EFEITO DO COMPOSTO ORGANICO MISTURADO A PO DE ARDOSIA EM CULTIVOS DE HORTALIÇAS

Introdução

O setor agroindustrial da produção de carnes possui elevada importância socioeconômica em Santa Catarina (SC), sendo responsável por mais de 70% das exportações do Estado. Contudo, esse setor gera elevados volumes de resíduos, que quando não tratados, ocasionam sérios problemas ambientais. Esses materiais podem ser transformados por meio da compostagem em fertilizantes de elevada qualidade para uso em cultivos agrícolas (Cantú et al. 2020). Outro importante setor para SC é a mineração da ardósia (varvito), que possui elevada importância na Região do Alto Vale do Itajaí. Entre os produtos da mineração se destaca o pó de ardósia, sendo que materiais como esse, possuem potencial de melhorar as características do solo como um remineralizador (Theodoro et al. 2010). Apesar deste composto orgânico do pó de ardósia possuir potencial de uso agronômico, devido suas características químicas, ainda são raros os estudos sobre o uso da mistura desses materiais. Considerando esses aspectos, o objetivo do trabalho, foi avaliar o efeito de um composto orgânico obtido com resíduos da agroindústria frigorífica, misturado a doses de pó de ardósia, em cultivos sucessivos de hortaliças.

Resumo

O composto de resíduos de agroindústria frigorífica misturado ao pó de ardósia possui potencial agronômico, porém é necessário realizar avaliações em cultivos. O objetivo deste trabalho foi avaliar o efeito do composto misturado ao pó de ardósia em solos com diferentes fertilidades. O experimento foi realizado na Epagri de Itajaí, onde se avaliou o composto misturado a quatro doses do pó de ardósia em solos de baixa, média e alta fertilidade. Foram realizados seis cultivos sucessivos de hortaliças. A mistura do composto com doses de pó ardósia proporcionou incremento na produção vegetal, podendo ser recomendada para cultivos de hortaliças. Todavia, mais estudos em outras condições devem ser realizados.

Objetivos

O objetivo do trabalho, foi avaliar o efeito de um composto orgânico obtido com resíduos da agroindústria frigorífica, misturado a doses de pó de ardósia, em cultivos sucessivos

Material e Método

O trabalho foi realizado em Itajaí/SC nos anos de 2018 e 2019 na Estação Experimental da Epagri - EEI, situada a 27º 34’ de latitude Sul, 48º 30’ de longitude Oeste de Greenwich e altitude de 5m. De acordo com Köeppen (1948) o clima do lugar é subtropical, com chuvas bem distribuídas e verão quente e úmido, do tipo Cfa.
Os experimentos foram conduzidos em solos com três diferentes níveis de fertilidade, sendo: A) cultivo em área de baixa fertilidade (BF); B) cultivo em área de média fertilidade (MF); e C) cultivo em área de alta fertilidade (AF). Foi avaliado o efeito do composto orgânico misturado ao pó de ardósia (Tabela 1), nos três níveis de fertilidade do solo (Tabela 2). O composto e o pó de ardósia foram aplicados na superfície do solo e incorporados a 20 cm, com auxílio de enxada rotativa mecanizada. Foram realizados seis cultivos sucessivos, sendo: 1) alface, do dia 30/05/2018 ao dia 17/07/18; 2) alface, do dia 10/08/2018 ao dia 19/09/2018; 3) brócolis, do dia 25/09/2018 ao dia 18/12/2019; 4) alface, do dia 26/01/2019 ao dia 15/03/2019; 5) aveia, do dia 18/04/2019 ao dia 14/08/2019; 6) alface, do dia 15/09/2019 ao dia 14/11/2019.

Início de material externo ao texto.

Lemma delta_runFileAction id t filePath content w :
  delta (Some id) [(id, t)] w (Runner.runFileAction id t filePath content w).
Proof.
  unfold Runner.runFileAction. destruct (E2B.isReady _).
  - apply delta_runner_mkdir.
  - apply delta_weaken, delta_file_local.
Qed.

Lemma delta_runShellAction id t content w :
  delta (Some id) [(id, t)] w (Runner.runShellAction id t content w).
Proof.
  unfold Runner.runShellAction. destruct (E2B.isReady _).
  - apply (delta_op_await (Some id) (KShellRun id t) w
             (Link.runCommand (FromAction id) content w)).
    apply (delta_runCommand (FromAction id)).
  - apply delta_weaken, delta_inner_done.
Qed.

(** A frame that is not the join of an execution resumes without touching
    the chain; a frame of an execution leaves one frame of that execution. *)
Lemma delta_resume f o w :
  is_join f = false →
  delta (fst <$> exec_frame f) (omap exec_of [RResume f]) w (resume f o w).
Proof.
  intros Hj. destruct f; try done; cbn [resume exec_frame exec_of omap fmap option_fmap
                                          option_map fst list_omap].
  - destruct o.
    + apply delta_runner_mkdir.
    + apply delta_weaken.
      eapply delta_then; [|apply delta_inner_done]; by apply delta_note.
  - destruct o.
    + apply delta_weaken, delta_file_local.
    + apply delta_weaken.
      eapply delta_then; [|apply delta_inner_done]; by apply delta_note.
  - destruct o.
    + apply delta_weaken, delta_inner_done.
    + apply delta_weaken.
      eapply delta_then; [|apply delta_inner_done]; by apply delta_note.
  - apply delta_drain_resume.
  - destruct o.
    + apply delta_sync_mkdir.
    + eapply delta_then; [|apply delta_sync_loop]; by apply delta_note.
  - destruct o.
    + apply delta_sync_loop.
    + eapply delta_then; [|apply delta_sync_loop]; by apply delta_note.
Qed.

#[local] Arguments Nat.mul : simpl never.

(** ** Reading the trace *)

Lemma submitted_app tr tr' : submitted (tr ++ tr') = submitted tr ++ submitted tr'.
Proof. apply omap_app. Qed.

Lemma begun_app tr tr' : begun (tr ++ tr') = begun tr ++ begun tr'.
Proof. apply omap_app. Qed.

Lemma serial_go_app tr tr' cur :
  serial_go cur (tr ++ tr') = serial_go cur tr ≫= λ c, serial_go c tr'.
Proof.
  revert cur. induction tr as [|o tr IH]; intros cur; [done|].
  cbn. destruct (serial_step cur o); [apply IH|done].
Qed.

Lemma neutral_trace who cur (extra : list obs) :
  Forall (neutral who) extra → compatible who cur →
  submitted extra = [] ∧ begun extra = [] ∧ serial_go cur extra = Some cur.
Proof.
  intros Hn Hc. induction Hn as [|o extra Ho Hn (IH1 & IH2 & IH3)]; [done|].
  destruct o as [| | |[id| |] k| |]; cbn in *; try done.
  destruct who as [id'|]; [|done]. cbn in Hc. subst cur. injection Ho as ->.
  by rewrite decide_True.
Qed.

Lemma waiting_regs_on_chain j ids :
  Forall (λ pr : pid * reaction,
            match pr.1 with PChain _ => True | _ => False end) (waiting_regs j ids).
Proof.
  revert j. induction ids as [|id ids IH]; intros j; [constructor|].
  cbn. constructor; [done|]. constructor; [done|]. apply IH.
Qed.

Lemma chain_inv_links w d ph ex cur jobs :
  chain_inv w d ph ex cur jobs → links_on_chain w.
Proof.
  intros H. unfold links_on_chain. rewrite (ci_regs _ _ _ _ _ _ H).
  unfold expected_regs. apply Forall_app. split; [|apply waiting_regs_on_chain].
  destruct ph; repeat constructor.
Qed.

(** The invariant passes through every step that leaves the chain alone. *)
Lemma chain_inv_frame who add w w' d ph ex cur jobs :
  chain_inv w d ph ex cur jobs → delta who add w w' → compatible who cur →
  chain_inv w' d ph (ex ++ add) cur jobs.
Proof.
  intros Hi Hd Hc. pose proof (Hd (chain_inv_links _ _ _ _ _ _ Hi)) as Hf.
  destruct Hf as [ft fn fc fr fj fe (extra & ftr & fne) fx].
  destruct (neutral_trace who cur extra fne Hc) as (Hs & Hb & Hser).
  destruct Hi as [it inx ip ir ipe ith irg ijb iex ibg ise ixd ind].
  assert (Hsub : submitted (trace w') = submitted (trace w)).
  { by rewrite ftr, submitted_app, Hs, app_nil_r. }
  split; rewrite ?Hsub.
  - congruence.
  - congruence.
  - done.
  - intros j Hj. rewrite fc. by apply ir.
  - intros n Hn. rewrite fc. by apply ipe.
  - destruct ph; try done; by rewrite fc.
  - congruence.
  - congruence.
  - by rewrite fe, iex.
  - by rewrite ftr, begun_app, Hb, app_nil_r.
  - unfold serial in *. rewrite ftr, serial_go_app, ise. exact Hser.
  - intros id Hid. destruct (ixd id Hid) as (a & Ha & He). eauto.
  - done.
Qed.

Lemma chain_inv_quiet w w' d ph ex cur jobs :
  chain_inv w d ph ex cur jobs → delta None [] w w' → chain_inv w' d ph ex cur jobs.
Proof.
  intros Hi Hd. rewrite <- (app_nil_r ex). by eapply chain_inv_frame.
Qed.

(** ** Taking the next job *)

Lemma pop_link_jobs w r o rest :
  microtasks w = (r, o) :: rest →
  link_jobs w = (if is_link r then [(r, o)] else []) ++ link_jobs (with_microtasks rest w).
Proof. intros H. unfold link_jobs. rewrite H. cbn. by destruct (is_link r). Qed.

Lemma pop_execs w r o rest :
  microtasks w = (r, o) :: rest →
  execs w ≡ₚ omap exec_of [r] ++ execs (with_microtasks rest w).
Proof.
  intros H. unfold execs, pool. rewrite H. cbn [with_microtasks registry microtasks].
  rewrite fmap_cons, !omap_app. cbn [fst].
  change (r :: rest.*1) with ([r] ++ rest.*1). rewrite omap_app.
  rewrite !app_assoc. f_equiv. apply Permutation_app_comm.
Qed.

Lemma nth_id_lookup ids d : d < length ids → ids !! d = Some (nth_id ids d).
Proof.
  intros H. unfold nth_id. destruct (ids !! d) eqn:E; [done|].
  apply lookup_ge_None in E. lia.
Qed.

Lemma nth_id_elem ids d : d < length ids → nth_id ids d ∈ ids.
Proof. intros H. eapply list_elem_of_lookup_2, nth_id_lookup, H. Qed.

(** A job that is neither chained nor part of an execution leaves the
    invariant as it is when it is taken from the queue. *)
Lemma chain_inv_pop w r o rest d ph ex cur jobs :
  chain_inv w d ph ex cur jobs →
  microtasks w = (r, o) :: rest →
  is_link r = false → exec_of r = None →
  chain_inv (with_microtasks rest w) d ph ex cur jobs.
Proof.
  intros Hi Hm Hl He.
  pose proof (pop_link_jobs w r o rest Hm) as Hj. rewrite Hl, app_nil_l in Hj.
  pose proof (pop_execs w r o rest Hm) as Hx. cbn [omap list_omap] in Hx.
  rewrite He, app_nil_l in Hx.
  destruct Hi as [it inx ip ir ipe ith irg ijb iex ibg ise ixd ind].
  split; try done.
  - by rewrite <- Hj.
  - by rewrite <- Hx.
Qed.

(** The [then] callback of a submission runs: the execution begins. *)
Lemma chain_inv_begin w id t o rest d ph :
  chain_inv w d ph (running_execs (submitted (trace w)) d ph)
    (current (submitted (trace w)) d ph)
    (expected_jobs (submitted (trace w)) d ph) →
  microtasks w = (RThenExec id t, o) :: rest →
  ∃ v a, ph = Queued v ∧ o = Resolved v ∧ id = nth_id (submitted (trace w)) d
    ∧ t = 2 * d + 1
    ∧ alist_lookup id (actions w) = Some a
    ∧ chain_inv (note (OBegin id) (with_microtasks rest w)) d Running [] (Some id) [].
Proof.
  intros Hi Hm.
  pose proof (pop_link_jobs w _ _ rest Hm) as Hj. cbn [is_link app] in Hj.
  pose proof (pop_execs w _ _ rest Hm) as Hx.
  cbn [omap list_omap exec_of app] in Hx.
  destruct Hi as [it inx ip ir ipe ith irg ijb iex ibg ise ixd ind].
  rewrite ijb in Hj. destruct ph as [|v| |o']; try done.
  cbn [expected_jobs] in Hj. injection Hj as Hid Ht Ho Hj. subst id t o.
  destruct (ixd (nth_id (submitted (trace w)) d)) as (a & Ha & He).
  { by apply nth_id_elem. }
  exists v, a. repeat split; try done.
  all: cbn [trace note with_microtasks tail nextChain promises actions];
    rewrite ?submitted_app, ?app_nil_r; try done.
  - change (execs (with_microtasks rest w) ≡ₚ []). by rewrite <- Hx, iex.
  - rewrite begun_app, ibg. cbn. symmetry. apply take_S_r. by apply nth_id_lookup.
  - unfold serial in *. rewrite serial_go_app, ise. done.
Qed.

Lemma chain_inv_pop_exec w f o rest d ph id t :
  chain_inv w d ph (running_execs (submitted (trace w)) d ph)
    (current (submitted (trace w)) d ph)
    (expected_jobs (submitted (trace w)) d ph) →
  microtasks w = (RResume f, o) :: rest →
  exec_frame f = Some (id, t) →
  ph = Running ∧ id = nth_id (submitted (trace w)) d ∧ t = 2 * d + 1
  ∧ chain_inv (with_microtasks rest w) d Running [] (Some id) [].
Proof.
  intros Hi Hm Hf.
  pose proof (pop_link_jobs w _ _ rest Hm) as Hj. cbn [is_link app] in Hj.
  pose proof (pop_execs w _ _ rest Hm) as Hx.
  cbn [omap list_omap exec_of app] in Hx. rewrite Hf in Hx. cbn [app] in Hx.
  destruct Hi as [it inx ip ir ipe ith irg ijb iex ibg ise ixd ind].
  rewrite iex in Hx.
  destruct ph as [|v| |o']; try (by apply Permutation_nil_cons in Hx).
  cbn [running_execs] in Hx. apply Permutation_singleton_l in Hx.
  injection Hx as Hid Ht Hx. subst id t.
  repeat split; try done.
  - by rewrite <- Hj.
  - by rewrite <- Hx.
Qed.

(** ** Settling a link of the chain *)

Lemma filter_map_link (o : outcome) (l : list (pid * reaction)) :
  List.filter (λ ro : reaction * outcome, is_link ro.1)
    (List.map (λ pr : pid * reaction, (pr.2, o)) l)
  = List.map (λ pr : pid * reaction, (pr.2, o)) (List.filter (λ pr, is_link pr.2) l).
Proof.
  induction l as [|[q r] l IH]; [done|]. cbn. destruct (is_link r); cbn; by rewrite IH.
Qed.

Lemma filter_swap {A : Type} (P Q : A → bool) (l : list A) :
  List.filter P (List.filter Q l) = List.filter Q (List.filter P l).
Proof.
  induction l as [|x l IH]; [done|]. cbn.
  destruct (P x) eqn:HP, (Q x) eqn:HQ; cbn; rewrite ?HP, ?HQ, IH; done.
Qed.

Lemma settle_chain_view (n : nat) (o : outcome) (w : World) :
  promises w !! PChain n = None →
  link_regs (settle (PChain n) o w)
    = List.filter (λ pr, negb (waits_on (PChain n) pr)) (link_regs w)
  ∧ link_jobs (settle (PChain n) o w)
    = link_jobs w
      ++ List.map (λ pr : pid * reaction, (pr.2, o))
           (List.filter (waits_on (PChain n)) (link_regs w))
  ∧ promises (settle (PChain n) o w) = <[PChain n := o]> (promises w)
  ∧ tail (settle (PChain n) o w) = tail w
  ∧ nextChain (settle (PChain n) o w) = nextChain w.
Proof.
  intros Hp. unfold settle. rewrite Hp. unfold link_regs, link_jobs. cbn.
  split; [apply filter_swap|]. split; [|done].
  rewrite List.filter_app, filter_map_link. f_equal. f_equal. apply filter_swap.
Qed.

Lemma waiting_regs_above (ids : list string) :
  ∀ j n, n < 2 * j →
    List.filter (waits_on (PChain n)) (waiting_regs j ids) = []
    ∧ List.filter (λ pr, negb (waits_on (PChain n) pr)) (waiting_regs j ids)
      = waiting_regs j ids.
Proof.
  induction ids as [|id ids IH]; intros j n Hn; [done|].
  destruct (IH (S j) n) as [IH1 IH2]; [lia|].
  assert (E1 : waits_on (PChain n) (PChain (2 * j), RThenExec id (2 * j + 1)) = false).
  { apply bool_decide_eq_false_2. intros [= E]. lia. }
  assert (E2 : waits_on (PChain n) (PChain (2 * j + 1), RCatchLog (2 * j + 2)) = false).
  { apply bool_decide_eq_false_2. intros [= E]. lia. }
  cbn [waiting_regs List.filter]. rewrite E1, E2.
  cbn [negb]. by rewrite IH1, IH2.
Qed.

Tabela 1. Tratamentos da avaliação do composto (CP) misturado ao pó de ardósia (PA)
Tratamento Descrição
T1 30 t ha-1 de CP
T2 30 t ha-1 de CP + 5 t ha-1 de PA
T3 30 t ha-1 de CP + 10 t ha-1 de PA
T4 30 t ha-1 de CP + 20 t ha-1 de PA

Os cultivos 5 e 6 não receberam os fertilizantes, onde foi avaliado o efeito residual dos tratamentos. A dose do composto foi estabelecida considerando suas características químicas (Tabela 2), tomando como base trabalhos já publicados (Cantú et al. 2019) e a recomendação da CQFS- RS/SC (2016) para o cultivo em questão. As doses do pó de ardósia foram estabelecidas buscando encontrar a melhor quantidade a se misturar ao composto, utilizando como referência outros estudos realizados (Ribeiro et al 2013; Theodoro et al 2016). Os tratamentos tiveram quatro repetições de 16 plantas cada, sendo avaliada a produção vegetal. Os resultados foram submetidos a análises estatísticas, com auxílio dos programas Sisvar e Sigma plot.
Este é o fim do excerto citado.